(YOUR GOAL) Exactly reproduce the lines from the top of the entries below through the line containing "stands between [pre]", with both ends included.

== DATA SUPPLIED

(** C3, as the script behaves: [re.sub] is called without a count, so every
    match is replaced, from left to right. When the replacement text is a
    well-formed template, the result for a document whose leftmost match
    stands between [pre] and [rest] is [pre], the expansion of the template,
    and the result of the same rewriting of [rest]: an occurrence in [rest]
    is replaced like the first one. This holds for the interpreter setting
    and for the extra-paths region. *)
Theorem replaces_every_occurrence (w : world) (isaac_sim_dir sec settings : str)
    (t1 t2 : list tpl_item) (pre1 rest1 pre2 body rest2 : str) :
  parse_template (new_interpreter_path isaac_sim_dir) MText = Ok t1 →
  none_before false (Some <$> interpreter_literal) pre1 interpreter_literal
  = true →
  files w !! isaacsim_vscode_filename isaac_sim_dir = Some sec →
  extract_settings sec = Ok settings →
  parse_template (extra_paths_literal isaac_sim_dir settings) MText = Ok t2 →
  none_before true extra_paths_items pre2 extra_paths_key = true →
  rbracket ∉ body →
  (∃ r, overwrite_python_default_interpreter_path rest1 isaac_sim_dir = Ok r
        ∧ overwrite_python_default_interpreter_path
            (pre1 ++ interpreter_literal ++ rest1) isaac_sim_dir
          = Ok (pre1 ++ expand_template t1 interpreter_literal ++ r))
  ∧ (∃ r, fst (overwrite_python_analysis_extra_paths rest2 isaac_sim_dir w)
          = Ok r
          ∧ fst (overwrite_python_analysis_extra_paths
                   (pre2 ++ extra_paths_key ++ body ++ rbracket :: rest2)
                   isaac_sim_dir w)
            = Ok (pre2
                  ++ expand_template t2 (extra_paths_key ++ body ++ [rbracket])
                  ++ r)).
Proof.
  intros Ht1 Hpre1 Hfile Hsettings Ht2 Hpre2 Hbody. split.
  - unfold overwrite_python_default_interpreter_path. fold interpreter_literal.
    destruct (re_sub_total _ _ false _ _ interpreter_pattern_compiled Ht1 rest1)
      as [r Hr].
    exists r. split; [done|].
    apply (re_sub_first _ _ _ _ _ interpreter_pattern_compiled Ht1
             _ pre1 interpreter_literal rest1 r); [|done|done].
    by apply search_from_literal_first.
  - rewrite !(extra_paths_run _ _ _ _ Hfile). cbn [fst].
    rewrite Hsettings. cbn [obind].
    destruct (re_sub_total _ _ true _ _ extra_paths_pattern_compiled Ht2 rest2)
      as [r Hr].
    exists r. split; [done|].
    destruct extra_paths_key_matches as [Hk Hlen].
    apply (re_sub_first _ _ _ _ _ extra_paths_pattern_compiled Ht2
             _ pre2 (extra_paths_key ++ body ++ [rbracket]) rest2 r);
      [|done|done].
    by apply search_from_region.
Qed.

====

(TASK ANSWER)
(** C3, as the script behaves: [re.sub] is called without a count, so every
    match is replaced, from left to right. When the replacement text is a
    well-formed template, the result for a document whose leftmost match
    stands between [pre] and [rest] is [pre], the expansion of the template,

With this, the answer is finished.